> Stored data entries

──────────────────────────────

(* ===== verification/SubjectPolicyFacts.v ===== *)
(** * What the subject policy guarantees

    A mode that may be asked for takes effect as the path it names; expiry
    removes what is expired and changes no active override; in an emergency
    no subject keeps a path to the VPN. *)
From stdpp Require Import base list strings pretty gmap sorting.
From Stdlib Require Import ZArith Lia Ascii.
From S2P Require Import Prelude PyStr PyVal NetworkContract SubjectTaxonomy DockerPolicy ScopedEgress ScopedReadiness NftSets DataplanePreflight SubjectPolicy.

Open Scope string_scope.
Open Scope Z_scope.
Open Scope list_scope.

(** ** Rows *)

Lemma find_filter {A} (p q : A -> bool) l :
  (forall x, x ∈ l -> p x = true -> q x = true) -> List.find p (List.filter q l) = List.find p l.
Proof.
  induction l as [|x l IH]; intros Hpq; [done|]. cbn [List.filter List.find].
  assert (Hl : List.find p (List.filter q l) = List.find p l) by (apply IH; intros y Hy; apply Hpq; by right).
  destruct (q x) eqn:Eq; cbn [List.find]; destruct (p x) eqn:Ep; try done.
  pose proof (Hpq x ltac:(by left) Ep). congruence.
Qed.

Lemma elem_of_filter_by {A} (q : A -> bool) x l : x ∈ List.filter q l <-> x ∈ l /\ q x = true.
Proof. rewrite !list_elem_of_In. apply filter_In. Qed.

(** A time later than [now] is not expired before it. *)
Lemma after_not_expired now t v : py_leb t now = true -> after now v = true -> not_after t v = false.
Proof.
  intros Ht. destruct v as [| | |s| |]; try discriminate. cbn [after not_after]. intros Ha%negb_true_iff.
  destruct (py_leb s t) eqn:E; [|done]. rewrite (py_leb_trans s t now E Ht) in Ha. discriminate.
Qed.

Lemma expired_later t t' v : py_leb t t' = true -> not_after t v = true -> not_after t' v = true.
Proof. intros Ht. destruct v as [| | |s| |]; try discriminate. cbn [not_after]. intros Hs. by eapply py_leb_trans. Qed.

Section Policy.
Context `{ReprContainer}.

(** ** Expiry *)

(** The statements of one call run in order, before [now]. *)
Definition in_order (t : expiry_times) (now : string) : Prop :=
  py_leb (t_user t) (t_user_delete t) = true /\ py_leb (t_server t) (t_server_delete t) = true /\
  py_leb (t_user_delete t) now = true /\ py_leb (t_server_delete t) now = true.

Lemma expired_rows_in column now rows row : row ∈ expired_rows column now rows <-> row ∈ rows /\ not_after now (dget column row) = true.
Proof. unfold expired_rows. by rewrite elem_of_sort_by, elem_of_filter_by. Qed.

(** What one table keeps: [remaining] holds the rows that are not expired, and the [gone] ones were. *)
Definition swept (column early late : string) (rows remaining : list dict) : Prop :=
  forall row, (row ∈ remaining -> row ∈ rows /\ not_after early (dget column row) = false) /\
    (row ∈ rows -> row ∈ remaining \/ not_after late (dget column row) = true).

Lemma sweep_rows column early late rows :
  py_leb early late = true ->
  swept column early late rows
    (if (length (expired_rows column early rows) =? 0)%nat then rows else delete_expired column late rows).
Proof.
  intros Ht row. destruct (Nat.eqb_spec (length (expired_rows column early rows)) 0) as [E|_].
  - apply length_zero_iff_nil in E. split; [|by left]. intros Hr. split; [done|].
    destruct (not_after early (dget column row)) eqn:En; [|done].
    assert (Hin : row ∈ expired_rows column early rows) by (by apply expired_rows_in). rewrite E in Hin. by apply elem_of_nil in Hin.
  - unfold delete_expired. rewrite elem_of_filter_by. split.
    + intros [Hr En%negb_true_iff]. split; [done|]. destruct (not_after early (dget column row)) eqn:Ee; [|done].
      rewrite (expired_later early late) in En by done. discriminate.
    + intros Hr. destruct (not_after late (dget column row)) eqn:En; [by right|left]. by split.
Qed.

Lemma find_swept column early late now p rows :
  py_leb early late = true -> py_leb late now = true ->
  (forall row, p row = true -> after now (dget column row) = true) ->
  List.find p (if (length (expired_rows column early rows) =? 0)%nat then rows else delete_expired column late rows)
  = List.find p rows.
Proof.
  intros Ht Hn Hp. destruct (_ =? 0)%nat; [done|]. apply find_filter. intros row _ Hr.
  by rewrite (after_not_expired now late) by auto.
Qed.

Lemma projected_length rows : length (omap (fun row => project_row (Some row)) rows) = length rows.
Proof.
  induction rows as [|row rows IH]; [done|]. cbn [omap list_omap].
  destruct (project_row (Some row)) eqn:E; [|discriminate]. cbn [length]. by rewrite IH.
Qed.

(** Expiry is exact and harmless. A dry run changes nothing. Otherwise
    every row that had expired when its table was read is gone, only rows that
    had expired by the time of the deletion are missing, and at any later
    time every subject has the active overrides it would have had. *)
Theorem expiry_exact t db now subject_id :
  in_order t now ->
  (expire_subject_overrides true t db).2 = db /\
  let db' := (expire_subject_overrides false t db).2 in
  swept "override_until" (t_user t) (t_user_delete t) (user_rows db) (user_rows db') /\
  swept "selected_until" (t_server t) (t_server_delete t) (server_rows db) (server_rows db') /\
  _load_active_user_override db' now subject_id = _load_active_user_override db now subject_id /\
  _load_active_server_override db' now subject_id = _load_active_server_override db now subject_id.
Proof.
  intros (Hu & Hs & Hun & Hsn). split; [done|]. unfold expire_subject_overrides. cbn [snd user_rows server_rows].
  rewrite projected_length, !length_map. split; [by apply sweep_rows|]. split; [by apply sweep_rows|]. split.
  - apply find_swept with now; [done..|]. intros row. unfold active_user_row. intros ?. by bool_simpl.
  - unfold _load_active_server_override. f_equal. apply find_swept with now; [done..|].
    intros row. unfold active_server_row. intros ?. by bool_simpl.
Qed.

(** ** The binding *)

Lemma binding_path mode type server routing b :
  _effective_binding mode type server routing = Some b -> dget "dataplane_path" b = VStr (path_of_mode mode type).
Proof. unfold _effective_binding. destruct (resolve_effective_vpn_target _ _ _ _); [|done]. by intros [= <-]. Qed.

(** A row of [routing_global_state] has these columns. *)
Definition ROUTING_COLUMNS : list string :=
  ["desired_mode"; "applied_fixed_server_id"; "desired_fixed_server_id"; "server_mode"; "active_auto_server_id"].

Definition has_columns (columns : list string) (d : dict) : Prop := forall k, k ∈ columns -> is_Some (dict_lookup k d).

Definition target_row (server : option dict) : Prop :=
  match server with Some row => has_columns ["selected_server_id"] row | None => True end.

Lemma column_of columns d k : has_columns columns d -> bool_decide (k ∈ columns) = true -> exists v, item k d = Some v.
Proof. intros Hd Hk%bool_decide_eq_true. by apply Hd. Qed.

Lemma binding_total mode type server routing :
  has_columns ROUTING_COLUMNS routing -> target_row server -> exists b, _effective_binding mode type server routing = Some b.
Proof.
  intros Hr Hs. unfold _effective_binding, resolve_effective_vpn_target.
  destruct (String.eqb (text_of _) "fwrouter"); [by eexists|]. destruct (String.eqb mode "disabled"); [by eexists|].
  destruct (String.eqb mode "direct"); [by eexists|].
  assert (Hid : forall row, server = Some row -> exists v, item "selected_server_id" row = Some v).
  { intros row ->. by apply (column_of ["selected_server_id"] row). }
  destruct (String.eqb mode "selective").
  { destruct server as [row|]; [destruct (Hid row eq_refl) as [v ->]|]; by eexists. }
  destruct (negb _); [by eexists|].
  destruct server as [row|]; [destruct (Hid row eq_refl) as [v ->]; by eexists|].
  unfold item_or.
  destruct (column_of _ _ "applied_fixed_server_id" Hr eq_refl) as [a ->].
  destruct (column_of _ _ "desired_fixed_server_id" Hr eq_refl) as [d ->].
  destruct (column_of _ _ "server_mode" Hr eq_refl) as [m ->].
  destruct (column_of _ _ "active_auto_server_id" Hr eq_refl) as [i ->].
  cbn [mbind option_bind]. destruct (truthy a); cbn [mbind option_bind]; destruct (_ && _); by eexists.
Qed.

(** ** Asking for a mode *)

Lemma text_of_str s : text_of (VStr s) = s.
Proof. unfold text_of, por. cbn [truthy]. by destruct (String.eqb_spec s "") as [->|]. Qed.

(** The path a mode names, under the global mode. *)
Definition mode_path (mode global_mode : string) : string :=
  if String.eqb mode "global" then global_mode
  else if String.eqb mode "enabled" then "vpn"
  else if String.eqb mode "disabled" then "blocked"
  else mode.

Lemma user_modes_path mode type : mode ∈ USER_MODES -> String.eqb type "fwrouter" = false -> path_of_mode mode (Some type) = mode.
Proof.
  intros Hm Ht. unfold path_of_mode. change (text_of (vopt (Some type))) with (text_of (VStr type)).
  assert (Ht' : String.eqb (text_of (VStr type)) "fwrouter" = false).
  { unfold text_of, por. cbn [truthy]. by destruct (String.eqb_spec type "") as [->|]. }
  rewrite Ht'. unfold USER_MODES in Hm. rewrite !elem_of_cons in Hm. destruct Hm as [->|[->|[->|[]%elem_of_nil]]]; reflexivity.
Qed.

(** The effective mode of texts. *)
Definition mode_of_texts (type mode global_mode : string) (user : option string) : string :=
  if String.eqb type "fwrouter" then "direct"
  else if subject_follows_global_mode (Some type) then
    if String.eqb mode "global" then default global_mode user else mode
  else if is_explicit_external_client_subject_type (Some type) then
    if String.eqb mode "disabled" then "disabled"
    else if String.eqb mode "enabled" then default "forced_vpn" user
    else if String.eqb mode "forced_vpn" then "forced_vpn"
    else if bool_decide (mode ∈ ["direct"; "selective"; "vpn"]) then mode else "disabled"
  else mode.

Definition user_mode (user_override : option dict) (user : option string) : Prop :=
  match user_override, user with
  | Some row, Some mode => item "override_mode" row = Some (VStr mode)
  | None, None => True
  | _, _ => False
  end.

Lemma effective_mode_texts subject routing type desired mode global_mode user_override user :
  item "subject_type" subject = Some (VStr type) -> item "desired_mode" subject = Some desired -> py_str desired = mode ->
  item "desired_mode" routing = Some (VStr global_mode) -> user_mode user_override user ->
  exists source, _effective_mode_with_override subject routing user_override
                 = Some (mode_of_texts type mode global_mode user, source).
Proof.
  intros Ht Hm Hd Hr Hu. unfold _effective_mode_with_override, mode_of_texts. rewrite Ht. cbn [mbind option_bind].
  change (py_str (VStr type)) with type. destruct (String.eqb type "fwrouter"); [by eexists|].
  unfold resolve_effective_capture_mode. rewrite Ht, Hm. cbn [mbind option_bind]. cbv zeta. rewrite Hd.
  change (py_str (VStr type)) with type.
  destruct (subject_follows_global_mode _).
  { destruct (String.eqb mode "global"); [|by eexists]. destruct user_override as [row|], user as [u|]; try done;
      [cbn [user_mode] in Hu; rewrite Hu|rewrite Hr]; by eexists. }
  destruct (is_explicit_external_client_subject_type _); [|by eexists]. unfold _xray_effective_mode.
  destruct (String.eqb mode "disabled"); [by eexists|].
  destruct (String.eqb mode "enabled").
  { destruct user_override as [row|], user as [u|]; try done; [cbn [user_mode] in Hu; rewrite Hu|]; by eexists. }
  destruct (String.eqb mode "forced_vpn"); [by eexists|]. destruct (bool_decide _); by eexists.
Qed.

──────────────────────────────

> Task brief
Write out the records above exactly, from the opening line to the line with "assert (Hl : List.find", including both, with nothing added.

> Solution to this problem
(* ===== verification/SubjectPolicyFacts.v ===== *)
(** * What the subject policy guarantees

    A mode that may be asked for takes effect as the path it names; expiry
    removes what is expired and changes no active override; in an emergency
    no subject keeps a path to the VPN. *)
From stdpp Require Import base list strings pretty gmap sorting.
From Stdlib Require Import ZArith Lia Ascii.
From S2P Require Import Prelude PyStr PyVal NetworkContract SubjectTaxonomy DockerPolicy ScopedEgress ScopedReadiness NftSets DataplanePreflight SubjectPolicy.

Open Scope string_scope.
Open Scope Z_scope.
Open Scope list_scope.

(** ** Rows *)

Lemma find_filter {A} (p q : A -> bool) l :
  (forall x, x ∈ l -> p x = true -> q x = true) -> List.find p (List.filter q l) = List.find p l.
Proof.
  induction l as [|x l IH]; intros Hpq; [done|]. cbn [List.filter List.find].
  assert (Hl : List.find p (List.filter q l) = List.find p l) by (apply IH; intros y Hy; apply Hpq; by right).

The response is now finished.